ANCHORAGE, Alaska -- For five days or more, crude oil oozed from a pipeline through a corrosion hole about the size of a pencil eraser, silently spreading underneath the snow in what would become the biggest spill ever on Alaska's North Slope. Ultimately it wasn't the pipeline's leak-detection systems that discovered the spill. It was an oilfield worker who caught a whiff of the petroleum. Industry watchdogs say the spill was absolutely preventable and should have been detected more promptly, and they blame cost-pinching practices at BP, which runs the Prudhoe Bay operation. BP has defended its maintenance spending and inspection practices. Nevertheless, state environmental regulators say the spill will lead to fines and possibly stricter pipeline regulations in Alaska, a state that has grown rich on oil since crude began flowing from the North Slope via the 800-mile trans-Alaska pipeline in the 1970s. Up to 267,000 gallons are believed to have spilled.

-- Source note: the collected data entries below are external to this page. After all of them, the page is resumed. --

(** [listAllMetaFiles] *)
Definition listAllMetaFiles (files : list fileInfo) : list string :=
  flat_map (λ f,
    if String.eqb (f_type f) "-" &&
       Str.endsWith (Str.toLowerCase (f_name f)) ".meta"
    then match Str.basename (f_name f) with
         | EmptyString => []
         | fileName => [Str.toLowerCase fileName]
         end
    else []) files.

(** [items.sort((a, b) => b.sizeMB - a.sizeMB)]: descending, stable. *)
Fixpoint insertDesc (x : item) (l : list item) : list item :=
  match l with
  | [] => [x]
  | y :: l' =>
      if Qle_bool (sizeMB y) (sizeMB x) then x :: y :: l'
      else y :: insertDesc x l'
  end.

Fixpoint sortDesc (l : list item) : list item :=
  match l with
  | [] => []
  | x :: l' => insertDesc x (sortDesc l')
  end.

Definition knfoSetOf (l : listing) : gset string :=
  list_to_set (map (λ f, Str.toLowerCase (f_name f)) (knfoList l)).
Definition metaSetOf (l : listing) : gset string :=
  list_to_set (map Str.toLowerCase (listAllMetaFiles (metaFiles l))).

Definition baseLower (nm : string) : string := Str.toLowerCase (Str.dropLast 5 nm).

(** [hasKnfo] and [hasMeta] of the first pass of [scanCtx]. *)
Definition hasKnfo (l : listing) (nm : string) : bool :=
  bool_decide (baseLower nm +:+ ".knfo" ∈ knfoSetOf l).
Definition hasMeta (l : listing) (nm : string) : bool :=
  bool_decide (baseLower nm +:+ ".meta" ∈ metaSetOf l).

(** One iteration of the first pass: [Some] is [items.push], [None] is
    [continue]. *)
Definition scanFile (c : string) (l : listing) (done : gset string)
    (f : fileInfo) : option item :=
  if negb (String.eqb (f_type f) "-") ||
     negb (Str.endsWith (Str.toLowerCase (f_name f)) ".xlsx") then None
  else if negb (existsb (Str.includes (f_name f)) PATTERNS) then None
  else if hasKnfo l (f_name f) && hasMeta l (f_name f) then None
  else if bool_decide (keyOf c (f_name f) ∈ done) &&
          negb (hasKnfo l (f_name f) && negb (hasMeta l (f_name f))) then None
  else Some {| name := f_name f; sizeMB := Z.of_N (f_size f) # 1048576 |}.

(** [scanCtx] once the listings are read. The second pass only counts
    .knfo files for the log and is left out. *)
Definition scanCtx (c : string) (l : listing) (done : gset string) : list item :=
  sortDesc (omap (scanFile c l done) (xlsList l)).

Definition isLarge (th : Q) (it : item) : bool := Qle_bool th (sizeMB it).

Section WithConfig.

Variable cfg : config.

(** [scanAll]: [None] when a [scanCtx] throws, which happens before any
    queue is written. *)
Definition scanAll (e : env) (s : state) : option state :=
  tmp ← mapM (λ c, l ← scan e c; Some (c, scanCtx c l (processedOK s))) (CTXS cfg);
  if (size (inFlight s) =? 0)%nat
  then Some (set_queues
               (foldl (λ q (ci : string * list item), <[ci.1 := ci.2]> q) ∅ tmp) s)
  else Some s.

(** [queuesEmpty] *)
Definition queuesEmpty (s : state) : bool :=
  bool_decide (map_Forall (λ _ (q : list item), length q = 0%nat) (queues s)).

(** [[...flags.values()].some(v => v.large)] *)
Definition largeInFlight (s : state) : bool :=
  bool_decide (map_Exists (λ _ (b : bool), b = true) (flags s)).

(** [queues.get(ctx) || []] *)
Definition queueOf (q : gmap string (list item)) (c : string) : list item :=
  default [] (q !! c).

(** First loop of [pickBatch]: the first context whose head is large. *)
Fixpoint pickLarge (cs : list string) (q : gmap string (list item))
    : option (pick * gmap string (list item)) :=
  match cs with
  | [] => None
  | c :: cs' =>
      match queueOf q c with
      | [] => pickLarge cs' q
      | it :: rest =>
          if isLarge (TH_MB cfg) it
          then Some ({| ctx := c; file := name it; large := true |}, <[c := rest]> q)
          else pickLarge cs' q
      end
  end.

(** The [while] loop of the second loop, on the queue [q] of context [c]. *)
Fixpoint takeSmall (c : string) (max : Z) (q : list item) (picks : list pick)
    : list item * list pick :=
  match q with
  | [] => (q, picks)
  | it :: rest =>
      if (Z.of_nat (length picks) <? max)%Z
      then if isLarge (TH_MB cfg) it then (q, picks)
           else takeSmall c max rest
                  (picks ++ [{| ctx := c; file := name it; large := false |}])
      else (q, picks)
  end.

(** Second loop of [pickBatch]. *)
Fixpoint pickSmall (cs : list string) (max : Z) (q : gmap string (list item))
    (picks : list pick) : list pick * gmap string (list item) :=
  match cs with
  | [] => (picks, q)
  | c :: cs' =>
      let '(rest, picks') := takeSmall c max (queueOf q c) picks in
      let q' := <[c := rest]> q in
      if (Z.of_nat (length picks') =? max)%Z then (picks', q')
      else pickSmall cs' max q' picks'
  end.

(** [pickBatch(max)]: the batch and the queues it leaves. *)
Definition pickBatch (max : Z) (q : gmap string (list item))
    : list pick * gmap string (list item) :=
  match pickLarge (CTXS cfg) q with
  | Some (p, q') => ([p], q')
  | None => pickSmall (CTXS cfg) max q []
  end.

Definition jobKey (p : pick) : string := keyOf (ctx p) (file p).

(** [failedFiles.get(k) || 0] *)
Definition failureCount (s : state) (k : string) : nat :=
  default 0%nat (failedFiles s !! k).

(** [inFlight.add(k); flags.set(k, { large })] *)
Definition enter (p : pick) (s : state) : state :=
  {| queues := queues s; inFlight := {[jobKey p]} ∪ inFlight s;
     processedOK := processedOK s;
     flags := <[jobKey p := large p]> (flags s);
     failedFiles := failedFiles s; phase := phase s; ticking := ticking s |}.

(** The [finally] block: [inFlight.delete(k); flags.delete(k)] *)
Definition leave (k : string) (s : state) : state :=
  {| queues := queues s; inFlight := inFlight s ∖ {[k]};
     processedOK := processedOK s;
     flags := delete k (flags s);
     failedFiles := failedFiles s; phase := phase s; ticking := ticking s |}.

(** [e?.message] of the error [withTimeout(runWorker(...))] rejects with. *)
Definition errorMsg (p : pick) (r : result) : string :=
  match r with
  | Rejected msg => msg
  | TimedOut =>
      "TIMEOUT runWorker(" +:+ ctx p +:+ ", " +:+ file p +:+ ") (" +:+
      (if large p then "600000" else "120000") +:+ "ms)"
  | _ => ""
  end.

(** The part of a job after [await withTimeout(runWorker(ctx, file), ...)]
    settles: the rest of the [try], the [catch] and the [finally]. *)
Definition settle (r : result) (p : pick) (s : state) : state :=
  let k := jobKey p in
  match r with
  | Pending => s
  | Resolved =>
      leave k (set_failed (delete k (failedFiles s)) (add_processed k s))
  | _ =>
      let n := S (failureCount s k) in
      let s1 := set_failed (<[k := n]> (failedFiles s)) s in
      let s2 := if Str.includes (errorMsg p r) "TIMEOUT" &&
                   (MAX_FAILURES cfg <=? n)%nat
                then add_processed k s1 else s1 in
      leave k s2
  end.

(** One element of [batch.map(async ...)]. The boolean tells whether
    [runWorker] was called. *)
Definition processOne (e : env) (p : pick) (s : state) : state * bool :=
  let k := jobKey p in
  let s1 := enter p s in
  if (MAX_FAILURES cfg <=? failureCount s1 k)%nat
  then (leave k (add_processed k s1), false)
  else (settle (work e k) p s1, true).

(** [processBatch]: the jobs in batch order; the second component lists
    the jobs whose worker ran. A job reads and writes the entries of its
    own key only, so for jobs with different keys the order in which they
    settle does not matter. *)
Fixpoint processBatch (e : env) (batch : list pick) (s : state)
    : state * list pick :=
  match batch with
  | [] => (s, [])
  | p :: batch' =>
      let '(s1, ran) := processOne e p s in
      let '(s2, rans) := processBatch e batch' s1 in
      (s2, if ran then p :: rans else rans)
  end.

(** What a call of [tick] did. *)
Record report := Report {
  after : state;
  batch : list pick;     (* the batch handed to [processBatch] *)
  ran : list pick;       (* the jobs whose worker was started *)
  threw : bool           (* the [catch] of [tick] logged an error *)
}.

(** The [try] block of [tick]. *)
Definition tickBody (e : env) (s : state) : report :=
  if largeInFlight s then Report s [] [] false
  else
    let scanned :=
      if queuesEmpty s && (size (inFlight s) =? 0)%nat then
        match phase s with
        | IDLE => set_phase BOOTED <$> scanAll e s
        | BOOTED => set_phase RESCANNED <$> scanAll e s
        | RESCANNED => Some (set_phase IDLE s)
        end
      else Some s in
    match scanned with
    | None => Report s [] [] true
    | Some s1 =>
        let avail := Z.max 0 (PARALLEL_LIMIT cfg - Z.of_nat (size (inFlight s1))) in
        if (avail <=? 0)%Z then Report s1 [] [] false
        else
          let '(b, q) := pickBatch avail (queues s1) in
          let s2 := set_queues q s1 in
          match b with
          | [] => Report s2 [] [] false
          | _ => let '(s3, r) := processBatch e b s2 in Report s3 b r false
          end
    end.

(** [tick] *)
Definition tick (e : env) (s : state) : report :=
  if ticking s then Report s [] [] false
  else
    let r := tickBody e (set_ticking true s) in
    Report (set_ticking false (after r)) (batch r) (ran r) (threw r).

(** The job [p] dispatched once per element of [es], each time with the
    environment of that tick; the number counts the calls of [runWorker]. *)
Fixpoint redispatch (es : list env) (p : pick) (s : state) : state * nat :=
  match es with
  | [] => (s, 0%nat)
  | e :: es' =>
      let '(s1, ran) := processOne e p s in
      let '(s2, n) := redispatch es' p s1 in
      (s2, ((if ran then 1 else 0) + n)%nat)
  end.

(** The small jobs at the front of a queue, as picks of context [c]. *)
Fixpoint smallRun (c : string) (q : list item) : list pick :=
  match q with
  | [] => []
  | it :: rest =>
      if isLarge (TH_MB cfg) it then []
      else {| ctx := c; file := name it; large := false |} :: smallRun c rest
  end.

(** The selection the specification words describe for small jobs:
    passes over the sources, each pass taking at most one small head from
    every source in turn, until [max] jobs are taken or a pass takes none. *)
Fixpoint spec_rrPass (cs : list string) (max : Z) (q : gmap string (list item))
    (picks : list pick) : list pick * gmap string (list item) :=
  match cs with
  | [] => (picks, q)
  | c :: cs' =>
      if (Z.of_nat (length picks) <? max)%Z then
        match queueOf q c with
        | it :: rest =>
            if isLarge (TH_MB cfg) it then spec_rrPass cs' max q picks
            else spec_rrPass cs' max (<[c := rest]> q)
                   (picks ++ [{| ctx := c; file := name it; large := false |}])
        | [] => spec_rrPass cs' max q picks
        end
      else (picks, q)
  end.

Fixpoint spec_roundRobin (passes : nat) (max : Z) (q : gmap string (list item))
    (picks : list pick) : list pick * gmap string (list item) :=
  match passes with
  | O => (picks, q)
  | S n =>
      let '(picks', q') := spec_rrPass (CTXS cfg) max q picks in
      if (length picks' =? length picks)%nat then (picks', q')
      else spec_roundRobin n max q' picks'
  end.

End WithConfig.

(** A worker that fails: it rejected or ran into the per-file timeout. *)
Definition isFailure (r : result) : bool :=
  match r with Rejected _ | TimedOut => true | _ => false end.

(** The head of a queue is at or above the threshold. *)
Definition largeHead (cfg : config) (q : gmap string (list item)) (c : string) : Prop :=
  ∃ it rest, queueOf q c = it :: rest ∧ isLarge (TH_MB cfg) it = true.

(** The jobs of a batch that come from source [c]. *)
Definition pickedFrom (c : string) (picks : list pick) : list pick :=
  filter (λ p, ctx p = c) picks.

(** A source [c] has jobs in flight. *)
Definition ctxInFlight (c : string) (s : state) : Prop :=
  ∃ f, keyOf c f ∈ inFlight s.

(** Descending by size. *)
Definition sortedDesc (l : list item) : Prop :=
  Sorted (λ a b, Qle (sizeMB b) (sizeMB a)) l.

(** *** Configurations, environments and states used in the examples *)

Definition twoCtx : config :=
  {| CTXS := ["CAN"; "CAS"]; TH_MB := 20 # 1; PARALLEL_LIMIT := 5;
     MAX_FAILURES := 3 |}.

Definition start : state :=
  {| queues := ∅; inFlight := ∅; processedOK := ∅; flags := ∅;
     failedFiles := ∅; phase := IDLE; ticking := false |}.

Definition with_queues (q : gmap string (list item)) : state :=
  set_queues q start.

(** In the next four the remote store cannot be reached ([scan] rejects);
    here every worker resolves. *)
Definition allResolve : env := {| scan := λ _, None; work := λ _, Resolved |}.
(** Every worker is still running when the tick stops waiting. *)
Definition allPending : env := {| scan := λ _, None; work := λ _, Pending |}.
(** Every worker rejects with the message of a failed analysis. *)
Definition allReject : env :=
  {| scan := λ _, None; work := λ _, Rejected "worker failed" |}.
Definition allTimeOut : env := {| scan := λ _, None; work := λ _, TimedOut |}.

(** The queue [100MB, 2MB, 3MB] of the specification's example. *)
Definition exampleQueue : gmap string (list item) :=
  {[ "CAN" := [Item "MB51_big.xlsx" (100 # 1); Item "MB51_b.xlsx" (2 # 1);
               Item "MB51_c.xlsx" (3 # 1)] ]}.

Definition twoQueues : gmap string (list item) :=
  <["CAN" := [Item "KOB1_a.xlsx" (3 # 1); Item "KOB1_b.xlsx" (2 # 1)]]>
    {[ "CAS" := [Item "KSB1_c.xlsx" (1 # 1)] ]}.

Definition poison : pick := Pick "CAN" "MB51_bad.xlsx" false.

(** A store where the poison file is the only workbook, with no artifacts;
    the same with its .knfo but no .meta; and with both. *)
Definition bare : listing :=
  {| xlsList := [FileInfo "MB51_bad.xlsx" "-" 4194304]; knfoList := [];
     metaFiles := [] |}.
Definition knfoOnly : listing :=
  {| xlsList := [FileInfo "MB51_bad.xlsx" "-" 4194304];
     knfoList := [FileInfo "mb51_bad.knfo" "-" 10]; metaFiles := [] |}.
(** * blugnu/http: execution engine and mock client

    A shallow embedding of the request-execution pipeline of [barrel.go]
    ([client.parseRequestHeaders], [client.do], [client.Do]), of the
    [request.AcceptStatus] option, and of the mock transport of
    [mockClient.go] / [mockRequest.go] ([mockClient.Do], [Expect],
    [ExpectationsWereMet], [MockRequest.checkExpectations]).

    Modelling choices:
    - Go errors are a tree ([Err]); [%w] wrapping and [errors.Join] are
      nodes with children, and [errors.Is] is the reachability relation
      [err_is] on that tree.
    - A Go [panic] is the [Panic] outcome of a small state-and-panic monad
      [M]; the state is the world the code mutates (transport state and
      the log of submitted requests).
    - [http.Header] ([map[string][]string]) is a [gmap string (list string)];
      header keys are compared exactly as the Go map does.
    - Go [uint] values are [nat]; Go [int] values are [Z]. *)

From Stdlib Require Import Strings.String Strings.Ascii Strings.Byte ZArith List Lia.
From stdpp Require Import base gmap strings list.
Import ListNotations.
Open Scope string_scope.
Set Warnings "-register-all".


(* ------------------------------------------------------------------ *)
(** ** Errors *)

(** The sentinel errors declared in [errors.go]. *)
Inductive Sentinel :=
| ErrInitialisingClient
| ErrInitialisingRequest
| ErrInvalidJSON
| ErrInvalidRequestHeader
| ErrInvalidURL
| ErrMaxRetriesExceeded
| ErrNoResponseBody
| ErrReadingResponseBody
| ErrUnexpectedStatusCode
| ErrCannotChangeExpectations
| ErrUnexpectedRequest.

(** A Go [error] value: a sentinel, an opaque error with a message (e.g. one
    produced by a transport or by [errors.New] in a caller), a wrapping error
    (fmt.Errorf / errorcontext with [%w] verbs, the children being the
    wrapped errors), a join ([errors.Join]) or the aggregate
    [MockExpectationsError]. *)
Inductive Err :=
| ESentinel (s : Sentinel)
| EMsg (msg : string)
| EWrap (msg : string) (wrapped : list Err)
| EJoin (errs : list Err)
| EMockExpectations (name : string) (errs : list Err).
(** * EyeCheck-Flask: the detection pipeline of [app.py]

    A shallow embedding of [preprocess_image], [tflite_detect_image],
    [detect] and [get_image], and the properties of the post-processing
    (confidence filter, pixel boxes, label lookup, ordering, left/right
    relabelling, text labels) and of the single-use image hand-off.

    Numbers.  Scores, box coordinates and class indices leave the model
    as finite binary floating-point numbers.  Every such number is a
    rational; comparison, [float(..)] and [int(..)] are exact on them,
    and so are, evaluated in double precision, the product of a
    single-precision number with an image dimension or with 100 and the
    halving of a sum of two pixel coordinates.  They are modelled on [Q]
    with exact arithmetic.  NaN and infinities are outside the model.
    Where NumPy evaluates in single precision instead, a threshold that
    single precision does not hold is rounded before the comparison and a
    scaled coordinate is rounded or, beyond the format's range, becomes
    infinite; the properties that depend on this carry the hypothesis
    that rules it out ([is_float32], [normalised], image sides below
    2^24), the others hold either way. *)

From Stdlib Require Import ZArith QArith String Ascii List Sorted Lia DecimalString.
From stdpp Require Import base list strings gmap.
(** [retry(err)] from its [await] on, once the delay timer has fired. *)
Definition retry_resume (s : t) (h : host) : completion bool * t * host :=
  let s := set_attempts (S (attempts s)) s in
  match fn s with
  | None => (Throw (new_Error "this.fn is not a function"), s, h)
  | Some f =>
      let h := record (Work f (attempts s)) h in
      let (handle, h) := setTimeout RetryWatchdog (operationTimeout s) h in
      (Return true, set_timeout (Some handle) s, h)
  end.

(** A whole call of [retry(err)] that nothing interleaves with: when it
    waits, its delay timer fires and it resumes. *)
Definition retry (err : Error) (currentTime : positive) (s : t) (h : host)
    : completion bool * t * host :=
  match retry_begin err currentTime s h with
  | Returned b s h => (Return b, s, h)
  | Awaiting delay s h =>
      retry_resume s (record (Delayed delay) (clearTimeout (timer s) h))
  end.

(** The timer [handle] fires, if it is pending.  [Resolve] resumes the
    waiting [retry], which [retry_resume] describes. *)
Definition fire (handle : positive) (s : t) (h : host) : host :=
  match pending h !! handle with
  | None => h
  | Some tm =>
      let h := clearTimeout (Some handle) h in
      match timer_callback tm with
      | Resolve => h
      | AttemptWatchdog w => record (Watchdog w (attempts s)) h
      | RetryWatchdog =>
          match operationTimeoutFn s with
          | Some w => record (Watchdog w (attempts s)) h
          | None =>
              record (Uncaught (new_Error "self.operationTimeoutFn is not a function")) h
          end
      end
  end.



End RetryOperation.

(** ** The timeout-sequence generator ([lib/retried.ts]) *)

Module Retried.

(** The [retries] option: a count, or [Infinity]. *)
Inductive retries_t : Type :=
| Retries (n : nat)
| RetriesInfinity.

(** [OperationOptions], which extends [TimeoutsOptions], which extends
    [CreateTimeoutOptions]; one record, every property optional. *)
Record OperationOptions : Type := mkOptions {
  factor : option Q;
  minTimeout : option Q;
  maxTimeout : option number;
  randomize : option bool;
  retries : option retries_t;
  forever : option bool;
  maxRetryTime : option number
}.

(** [createTimeout(attempt, params)]; [draw] is what [Math.random()]
    returns if it is called.  A property of [{...defaults, ...params}] is
    the one of [params] when present, and the default otherwise. *)
Definition createTimeout (attempt : nat) (params : OperationOptions) (draw : Q) : number :=
  let o_factor := default 2%Q (factor params) in
  let o_minTimeout := default 1000%Q (minTimeout params) in
  let o_maxTimeout := default Infinity (maxTimeout params) in
  let o_randomize := default false (randomize params) in
  let random := if o_randomize then (draw + 1)%Q else 1%Q in
  let timeout :=
    Math_round (random * Math_max o_minTimeout 1 * Math_pow o_factor attempt)%Q in
  Math_min (of_Z timeout) o_maxTimeout.

(** The object [options] of [timeouts]: [params] spread over the
    defaults of [retries], [minTimeout], [maxTimeout] and [forever]. *)
Definition timeouts_options (params : OperationOptions) : OperationOptions :=
  {| factor := factor params;
     minTimeout := Some (default 1000%Q (minTimeout params));
     maxTimeout := Some (default Infinity (maxTimeout params));
     randomize := randomize params;
     retries := Some (default (Retries 10) (retries params));
     forever := Some (default false (forever params));
     maxRetryTime := maxRetryTime params |}.

(** [i < options.retries] *)
Definition lt_retries (i : nat) (r : retries_t) : bool :=
  match r with
  | Retries n => i <? n
  | RetriesInfinity => true
  end.

(** The argument [options.retries] of the extra [createTimeout] call;
    the call is made only when the loop pushed nothing, which a count
    allows at zero only. *)
Definition retries_index (r : retries_t) : nat :=
  match r with
  | Retries n => n
  | RetriesInfinity => 0
  end.

(** The [for] loop of [timeouts], from index [i] with [acc] pushed so
    far; [None] when [fuel] iterations did not reach the exit. *)
Fixpoint timeouts_loop (fuel : nat) (rng : nat -> Q) (options : OperationOptions)
    (r : retries_t) (i : nat) (acc : list number) : option (list number) :=
  match fuel with
  | O => None
  | S fuel' =>
      if lt_retries i r
      then timeouts_loop fuel' rng options r (S i)
             (acc ++ [createTimeout i options (rng i)])
      else Some acc
  end.

(** [timeouts(params)] *)
Definition timeouts (fuel : nat) (rng : nat -> Q) (params : OperationOptions)
    : option (completion (list number)) :=
  let options := timeouts_options params in
  let o_retries := default (Retries 10) (retries options) in
  let o_minTimeout := default 1000%Q (minTimeout options) in
  let o_maxTimeout := default Infinity (maxTimeout options) in
  let o_forever := default false (forever options) in
  if num_gt (Fin o_minTimeout) o_maxTimeout
  then Some (Throw (new_Error "minTimeout is greater than maxTimeout"))
  else
    match timeouts_loop fuel rng options o_retries 0 [] with
    | None => None
    | Some pushed =>
        let pushed :=
          if o_forever && Nat.eqb (length pushed) 0
          then pushed ++ [createTimeout (retries_index o_retries) options
                            (rng (length pushed))]
          else pushed in
        Some (Return (sort compare_sub pushed))
    end.

(** [operation(options)] *)
Definition operation (fuel : nat) (rng : nat -> Q) (options : OperationOptions)
    : option (completion RetryOperation.t) :=
  match timeouts fuel rng options with
  | None => None
  | Some (Throw e) => Some (Throw e)
  | Some (Return ts) =>
      Some (Return (RetryOperation.new ts
        {| RetryOperation.forever :=
             default false (forever options)
             || match retries options with
                | Some RetriesInfinity => true
                | _ => false
                end;
           RetryOperation.opt_maxRetryTime :=
             match maxRetryTime options with
             | Some m => if truthy m then m else Infinity
             | None => Infinity
             end |}))
  end.

End Retried.

Import Retried.

(** ** The calls a caller makes on one operation

    The states an operation can be in are those a sequence of calls of its
    methods, and of firings of timers, leads to from a new operation.  A
    call of [retry] may run as a whole or in its two halves, with other
    calls in between; every order is allowed, also those a caller should
    not produce. *)

Module Session.

Inductive call : Type :=
| CallReset
| CallStop
| CallAttempt (fn : string) (timeoutOptions : option RetryOperation.timeoutOptions_t)
    (now : positive)
| CallSucceed
| CallRetry (err : Error) (now : positive)
    (** a whole call of [retry] *)
| RetryBegins (err : Error) (now : positive)
    (** [retry] is called and runs up to its [await], or to its [return] *)
| RetryResumes
    (** a waiting [retry] runs on from its [await] *)
| TimerFires (handle : positive).

Definition exec (c : call) (sh : RetryOperation.t * host) : RetryOperation.t * host :=
  let (s, h) := sh in
  match c with
  | CallReset => (RetryOperation.reset s, h)
  | CallStop => RetryOperation.stop s h
  | CallAttempt f timeoutOptions now => RetryOperation.attempt f timeoutOptions now s h
  | CallSucceed => RetryOperation.succeed s h
  | CallRetry err now =>
      let '(_, s, h) := RetryOperation.retry err now s h in (s, h)
  | RetryBegins err now =>
      match RetryOperation.retry_begin err now s h with
      | RetryOperation.Returned _ s h => (s, h)
      | RetryOperation.Awaiting _ s h => (s, h)
      end
  | RetryResumes =>
      let '(_, s, h) := RetryOperation.retry_resume s h in (s, h)
  | TimerFires handle => (s, RetryOperation.fire handle s h)
  end.

Definition run (calls : list call) (sh : RetryOperation.t * host)
    : RetryOperation.t * host :=
  foldl (fun sh c => exec c sh) sh calls.

(** Calls of [retry] one after the other, with what each returned. *)
Fixpoint retry_all (calls : list (Error * positive)) (s : RetryOperation.t) (h : host)
    : list (completion bool) * RetryOperation.t * host :=
  match calls with
  | [] => ([], s, h)
  | (err, now) :: calls =>
      let '(r, s, h) := RetryOperation.retry err now s h in
      let '(rs, s, h) := retry_all calls s h in
      (r :: rs, s, h)
  end.


Definition is_reset (c : call) : bool :=
  match c with
  | CallReset => true
  | _ => false
  end.

End Session.

Import Session.

(** ** The notions of the specification *)

Module Spec.


(** A delay is still available: a timeout remains, or forever mode (the
    cache) supplies one. *)
Definition delay_available (s : RetryOperation.t) : bool :=
  match RetryOperation.timeouts s, RetryOperation.cachedTimeouts s with
  | [], None => false
  | _, _ => true
  end.




End Spec.

Import Spec.

(** ** Invariants and the states used below *)

Module Invariants.

Import RetryOperation.

(** What every method keeps: the snapshot of the timeouts, the budget, that
    a started clock comes with a work function, and that the cache, while it
    is there, is the snapshot. *)
Record invariant (ts : list number) (budget : number) (s : t) : Prop := {
  inv_original : originalTimeouts s = ts;
  inv_budget : maxRetryTime s = budget;
  inv_started : is_Some (operationStart s) -> is_Some (fn s);
  inv_cached : cachedTimeouts s = None \/ cachedTimeouts s = Some ts
}.


(** An operation whose first [retry] is waiting for its delay of 1000 ms. *)
Definition waiting_retry : suspension :=
  let sh := attempt "work" None 1000 (new [of_Z 1000; of_Z 2000] (mkOpts false Infinity)) boot in
  retry_begin (mkError "E1" "") 2000 sh.1 sh.2.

PIERRE, S.D. -- The superintendent of Mount Rushmore was surprised at first when people from all over the country started calling up to express their opinion about South Dakota's ban on nearly all abortions. Some callers said they were so upset that they would never visit Mount Rushmore, South Dakota's No. 1 tourist attraction. Others said they were so thrilled that they would make a point of coming to see the chiseled faces of four U.S. presidents in the Black Hills. On further reflection, superintendent Gerard Baker decided that the messages from far and wide made sense, because Mount Rushmore is a symbol of freedom. In an uproar that has taken many South Dakotans by surprise, politicians and state agencies have been bombarded in the past few weeks with thousands upon thousands of calls, letters and e-mails -- pro and con -- from across the country and around the world.